Activity: Search the entries below for "isClosed". Report each line where it occurs.

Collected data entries
·····

(* ===== verification/SendFlow.v ===== *)
(** * send_flow.go: a flow of sent packets

    A [SendFlow] refers to its streams by their places in the list of all streams
    opened so far: the application holds references to the same streams and writes
    to them. The struct's [conn] is the connection every operation is given, and
    its [onClose] is the function [Close] is given: the session passes the one
    that forgets the flow.

    [NewSendStream] takes the lock of the flow twice, and opens the stream in
    between: [isClosed], [NewSendStream_open] and [NewSendStream_append] are its
    three parts. *)

From S2P Require Import Prelude GoErrors IO Varint QlogEvent Qlogger Options.
From S2P Require Import Connection RTPSendStream.

Record SendFlow := mkSendFlow {
  sf_id : Z;
  sf_flowID : list byte;
  sf_streams : list nat;
  sf_closedErr : option goerror;
  sf_qlog : option qlogger;
  sf_logger : slogger
}.

Definition set_sf_streams ss f :=
  mkSendFlow (sf_id f) (sf_flowID f) ss (sf_closedErr f) (sf_qlog f) (sf_logger f).
Definition set_sf_closedErr e f :=
  mkSendFlow (sf_id f) (sf_flowID f) (sf_streams f) e (sf_qlog f) (sf_logger f).

Section SendFlow.
Context `{!QuicVarint} {C : Type} `{!Connection C}.

Definition newFlow (id : Z) (qlog : option qlogger) (logger : option slogger) : outcome SendFlow :=
  _ ← quicvarint_Len id;
  flowID ← quicvarint_Append [] id;
  Ret (mkSendFlow id flowID [] None qlog (default discardLogger logger)).

Definition isClosed (f : SendFlow) : option goerror := sf_closedErr f.

Definition SendFlow_ID (f : SendFlow) : Z := sf_id f.

(** A packet goes out as a datagram behind the flow ID; [WriteRTPBytes] looks at
    [isClosed] first, and sends without the lock. *)
Definition WriteRTPBytes_send (packet : list byte) (f : SendFlow) (c : C)
    : option goerror * C * list effect :=
  let buf := sf_flowID f ++ packet in
  let evs := record (sf_qlog f) (λ q,
    DatagramPacketCreated
      (mkPacket (sf_id f) (uint64 (Z.of_nat (length buf)))
         (mkRawInfo (uint64 (Z.of_nat (length buf))) (uint64 (Z.of_nat (length packet)))
            (rawData q buf)))) in
  let '(err, c) := SendDatagram buf c in
  (err, c, evs).

Definition SendFlow_WriteRTPBytes (packet : list byte) (f : SendFlow) (c : C)
    : option goerror * C * list effect :=
  match isClosed f with
  | Some err => (Some err, c, [])
  | None => WriteRTPBytes_send packet f c
  end.

(** Opens a stream and prepares it, without the lock. *)
Definition NewSendStream_open (priority : Z) (incremental : bool) (f : SendFlow) (c : C)
    : (RTPSendStream + goerror) * C * list effect :=
  match OpenUniStreamSync c with
  | (inr err, c) => (inr err, c, [])
  | (inl s, c) =>
      let '(c, log) :=
        if is_PrioritySendStream s then
          (SetIncremental s incremental (SetPriority s priority c),
           [ELog Debug "setting stream priority"])
        else (c, []) in
      match newRTPSendStream s (sf_id f) (sf_flowID f) (sf_qlog f) with
      | inr err => (inr err, c, log)
      | inl stream =>
          let evs := record (sf_qlog f) (λ _, StreamOpened (sf_id f) (uint64 (SendStream_ID s))) in
          (inl stream, c, log ++ evs)
      end
  end.

(** Adds the stream, which becomes number [length streams] of all. *)
Definition NewSendStream_append (stream : RTPSendStream) (f : SendFlow)
    (streams : list RTPSendStream) : nat * SendFlow * list RTPSendStream :=
  (length streams, set_sf_streams (sf_streams f ++ [length streams]) f, streams ++ [stream]).

Definition NewSendStream (priority : Z) (incremental : bool) (f : SendFlow)
    (streams : list RTPSendStream) (c : C)
    : (nat + goerror) * SendFlow * list RTPSendStream * C * list effect :=
  match isClosed f with
  | Some err => (inr err, f, streams, c, [])
  | None =>
      match NewSendStream_open priority incremental f c with
      | (inr err, c, es) => (inr err, f, streams, c, es)
      | (inl stream, c, es) =>
          let '(r, f, streams) := NewSendStream_append stream f streams in
          (inl r, f, streams, c, es)
      end
  end.

(** The loop of [Close]: every stream is closed, and every error collected. *)
Fixpoint closeStreams (refs : list nat) (streams : list RTPSendStream) (c : C)
    : outcome (list (option goerror) * C) :=
  match refs with
  | [] => Ret ([], c)
  | r :: refs =>
      match streams !! r with
      | None => Panic PanicNilDereference
      | Some s =>
          let '(err, c) := RTPSendStream.Close s c in
          '(errs, c) ← closeStreams refs streams c;
          Ret (err :: errs, c)
      end
  end.

(** [x] is what [onClose] acts on. *)
Definition SendFlow_Close {X} (onClose : X → X) (f : SendFlow) (streams : list RTPSendStream)
    (c : C) (x : X) : outcome (option goerror * SendFlow * C * X) :=
  '(errs, c) ← closeStreams (sf_streams f) streams c;
  let x := onClose x in
  Ret (errors_Join errs, set_sf_closedErr (Some errClosed) f, c, x).
End SendFlow.

(** ** What the operations do *)

(** The handles of a flow's streams. *)
Definition sf_handles (f : SendFlow) (streams : list RTPSendStream) : list nat :=
  omap (λ r, stream <$> streams !! r) (sf_streams f).

(** The streams of a flow exist and carry its flow ID. *)
Definition sf_inv `{!QuicVarint} (streams : list RTPSendStream) (f : SendFlow) : Prop :=
  quicvarint_Append [] (sf_id f) = Ret (sf_flowID f) ∧ varint_ok (sf_id f) ∧
  Forall (λ r, ∃ s, streams !! r = Some s ∧ flowIDBytes s = sf_flowID f ∧ flowID s = sf_id f)
    (sf_streams f).

(** Closing the streams [hs] one after the other returns [errs]. *)
Inductive close_each {C} `{!Connection C} : list nat → C → list (option goerror) → C → Prop :=
  | close_none c : close_each [] c [] c
  | close_next h hs c e c1 errs c' :
      SendStream_Close h c = (e, c1) → close_each hs c1 errs c' →
      close_each (h :: hs) c (e :: errs) c'.

Section correctness.
Context `{QuicVarintLaws} {C : Type} `{ConnectionLaws C}.
Implicit Types (f : SendFlow) (c : C) (streams : list RTPSendStream).

Lemma newFlow_spec id q l : varint_ok id → ∃ f, newFlow id q l = Ret f ∧
  sf_id f = id ∧ sf_streams f = [] ∧ sf_closedErr f = None ∧ sf_qlog f = q ∧ sf_inv [] f.
Proof.
  intros Hid. destruct (Append_ok id Hid) as (e & He & Hl & _). unfold newFlow.
  rewrite Hl. simpl. rewrite He. simpl. eexists; split; [done|].
  split_and!; done.
Qed.

(** An ID of more than 62 bits is not rejected. *)
Lemma newFlow_panics id q l : (2 ^ 62 ≤ id < 2 ^ 64)%Z → newFlow id q l = Panic PanicVarintRange.
Proof. intros Hid. unfold newFlow. by rewrite Len_panics. Qed.

Lemma sf_inv_grow streams streams' f :
  streams `prefix_of` streams' → sf_inv streams f → sf_inv streams' f.
Proof.
  intros Hp (? & ? & Hs). split_and!; [done..|]. eapply Forall_impl; [done|]. simpl.
  intros r (s & Hr & ? & ?). exists s. split; [|done]. by eapply prefix_lookup_Some.
Qed.

Lemma close_each_calls hs c errs c' :
  close_each hs c errs c' → calls c' = calls c ++ (CClose <$> hs) ∧ length errs = length hs.
Proof.
  induction 1 as [|h hs c e c1 errs c' Hc _ [IH Hl]]; simpl; [by rewrite app_nil_r|].
  apply calls_Close in Hc. rewrite IH, Hc, <- app_assoc, Hl. done.
Qed.

Lemma closeStreams_spec refs streams c :
  Forall (λ r, is_Some (streams !! r)) refs →
  ∃ errs c', closeStreams refs streams c = Ret (errs, c') ∧
    close_each (omap (λ r, stream <$> streams !! r) refs) c errs c'.
Proof.
  intros Hall. revert c. induction Hall as [|r refs [s Hs] _ IH]; intros c; simpl.
  { exists [], c. split; [done|constructor]. }
  rewrite Hs. simpl. destruct (RTPSendStream.Close s c) as [err c1] eqn:Hc.
  destruct (IH c1) as (errs & c' & -> & Heach). simpl. eexists _, _. split; [done|].
  by econstructor.
Qed.

Lemma SendFlow_Close_spec {X} (onClose : X → X) f streams c x :
  sf_inv streams f →
  ∃ errs c', SendFlow_Close onClose f streams c x =
      Ret (errors_Join errs, set_sf_closedErr (Some errClosed) f, c', onClose x) ∧
    close_each (sf_handles f streams) c errs c'.
Proof.
  intros (_ & _ & Hs). unfold SendFlow_Close.
  destruct (closeStreams_spec (sf_streams f) streams c) as (errs & c' & -> & Hc).
  { eapply Forall_impl; [done|]. simpl. intros r (s & -> & _). done. }
  simpl. eauto.
Qed.
End correctness.

(** ** Properties *)

Section properties.
Context `{QuicVarintLaws} {C : Type} `{ConnectionLaws C}.

(** C31: [Close] closes every stream of the flow, in order, whichever of them
    fail; it reports an error exactly if one of them failed, and [errors.Is] finds
    each of the errors in it. The flow is forgotten by [onClose] in either case,
    and from then on it sends no datagram and opens no stream, but reports
    [errClosed]. *)
Theorem SendFlow_Close_closes_all {X : Type} (onClose : X → X) (f : SendFlow)
    (streams : list RTPSendStream) (c : C) (x : X) (Hinv : sf_inv streams f) :
  ∃ err f' c' errs, SendFlow_Close onClose f streams c x = Ret (err, f', c', onClose x) ∧
    close_each (sf_handles f streams) c errs c' ∧ length (sf_handles f streams) = length (sf_streams f) ∧
    calls c' = calls c ++ (CClose <$> sf_handles f streams) ∧
    (err = None ↔ Forall (λ e, e = None) errs) ∧
    (∀ e target, Some e ∈ errs → errors_Is e target = true →
       ∃ je, err = Some je ∧ errors_Is je target = true) ∧
    (∀ packet c2, SendFlow_WriteRTPBytes packet f' c2 = (Some errClosed, c2, [])) ∧
    (∀ p i c2, NewSendStream p i f' streams c2 = (inr errClosed, f', streams, c2, [])).
Proof.
  destruct (SendFlow_Close_spec onClose f streams c x Hinv) as (errs & c' & -> & Heach).
  eexists _, _, c', errs. split; [done|]. destruct (close_each_calls _ _ _ _ Heach) as [Hcalls Hl].
  split_and!; try done.
  - destruct Hinv as (_ & _ & Hs). unfold sf_handles. clear -Hs.
    induction Hs as [|r refs (s & Hs & _) _ IH]; simpl; [done|]. rewrite Hs. simpl. by f_equal.
  - apply errors_Join_None.
  - intros e target. apply errors_Join_Is.
Qed.

(** A packet sent on an open flow is one datagram: the flow ID as a varint,
    of its minimal length, followed by the packet unchanged; the result is that
    of the connection, and the qlog event tells the lengths of the datagram and
    of the packet in it. *)
Theorem SendFlow_WriteRTPBytes_datagram (packet : list byte) (streams : list RTPSendStream)
    (f : SendFlow) (c : C) (Hinv : sf_inv streams f) (Hopen : sf_closedErr f = None)
    (Hlen : (Z.of_nat (length packet) < 2 ^ 63)%Z) :
  ∃ enc err c' es, SendFlow_WriteRTPBytes packet f c = (err, c', es) ∧
    SendDatagram (enc ++ packet) c = (err, c') ∧ calls c' = calls c ++ [CSendDatagram (enc ++ packet)] ∧
    quicvarint_Len (sf_id f) = Ret (length enc) ∧
    quicvarint_Parse (enc ++ packet) = inl (sf_id f, length enc) ∧
    es = record (sf_qlog f) (λ q, DatagramPacketCreated (mkPacket (sf_id f)
           (Z.of_nat (length enc + length packet))
           (mkRawInfo (Z.of_nat (length enc + length packet)) (Z.of_nat (length packet))
              (rawData q (enc ++ packet))))).
Proof.
  destruct Hinv as (Ha & Hid & _). destruct (Append_ok _ Hid) as (e & He & Hl & Hp).
  rewrite He in Ha. simpl in Ha. injection Ha as Hf.
  assert (length e ≤ 8) as He8.
  { specialize (Hp []). apply Parse_inv in Hp as (b & _ & _ & -> & _).
    apply varint_size_pos. }
  exists e. unfold SendFlow_WriteRTPBytes, WriteRTPBytes_send, isClosed. rewrite Hopen, <- Hf, length_app, !uint64_small by lia.
  destruct (SendDatagram (e ++ packet) c) as [err c'] eqn:Hs.
  eexists err, c', _. split; [done|]. apply calls_SendDatagram in Hs as Hcalls.
  split_and!; try done.
Qed.
End properties.

Section witnesses.
Import RFC9000.

(** Two streams; closing a stream fails on this connection. *)
Definition ex_sf_streams : list RTPSendStream :=
  [mkRTPSendStream 4 1000 (bytes [67; 232]%Z) None true [] [];
   mkRTPSendStream 9 1000 (bytes [67; 232]%Z) None false [] []].
Definition ex_send_flow : SendFlow := mkSendFlow 1000 (bytes [67; 232]%Z) [0; 1] None None discardLogger.
Definition ex_failing : stubConn := mkStub [] [] 10 (Some ErrShortWrite) None [] [] [].

Lemma ex_send_flow_inv : sf_inv ex_sf_streams ex_send_flow.
Proof.
  split_and!; [reflexivity|vm_compute; done..|]. repeat constructor; eexists; done.
Qed.

Lemma SendFlow_Close_closes_all_witness :
  ∃ je f' c', SendFlow_Close (λ n : nat, S n) ex_send_flow ex_sf_streams ex_failing 0 =
      Ret (Some je, f', c', 1) ∧
    calls c' = [CClose 4; CClose 9] ∧ errors_Is je ErrShortWrite = true.
Proof.
  destruct (SendFlow_Close_closes_all (λ n : nat, S n) ex_send_flow ex_sf_streams ex_failing 0
    ex_send_flow_inv) as (err & f' & c' & errs & Hrun & Heach & _ & Hcalls & _ & His & _).
  vm_compute in Heach. inversion Heach as [|? ? ? ? ? ? ? Hc]. vm_compute in Hc.
  injection Hc as <- <-. subst errs.
  destruct (His ErrShortWrite ErrShortWrite) as (je & -> & Hje);
    [apply list_elem_of_here|reflexivity|].
  exists je, f', c'. split; [exact Hrun|]. split; [exact Hcalls|exact Hje].
Defined.

Lemma SendFlow_WriteRTPBytes_datagram_witness :
  ∃ enc err c' es, SendFlow_WriteRTPBytes [Byte.x2a] ex_send_flow ex_failing = (err, c', es) ∧
    calls c' = [CSendDatagram (enc ++ [Byte.x2a])] ∧
    RFC9000.Len 1000 = Ret (length enc) ∧ RFC9000.Parse (enc ++ [Byte.x2a]) = inl (1000%Z, length enc).
Proof.
  destruct (SendFlow_WriteRTPBytes_datagram [Byte.x2a] ex_sf_streams ex_send_flow ex_failing
    ex_send_flow_inv eq_refl eq_refl) as (enc & err & c' & es & Hrun & _ & Hcalls & Hl & Hp & _).
  exists enc, err, c', es. auto.
Defined.
End witnesses.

·····

Written solution:
    between: [isClosed], [NewSendStream_open] and [NewSendStream_append] are its
Definition isClosed (f : SendFlow) : option goerror := sf_closedErr f.
    [isClosed] first, and sends without the lock. *)
  match isClosed f with
  match isClosed f with
  exists e. unfold SendFlow_WriteRTPBytes, WriteRTPBytes_send, isClosed. rewrite Hopen, <- Hf, length_app, !uint64_small by lia.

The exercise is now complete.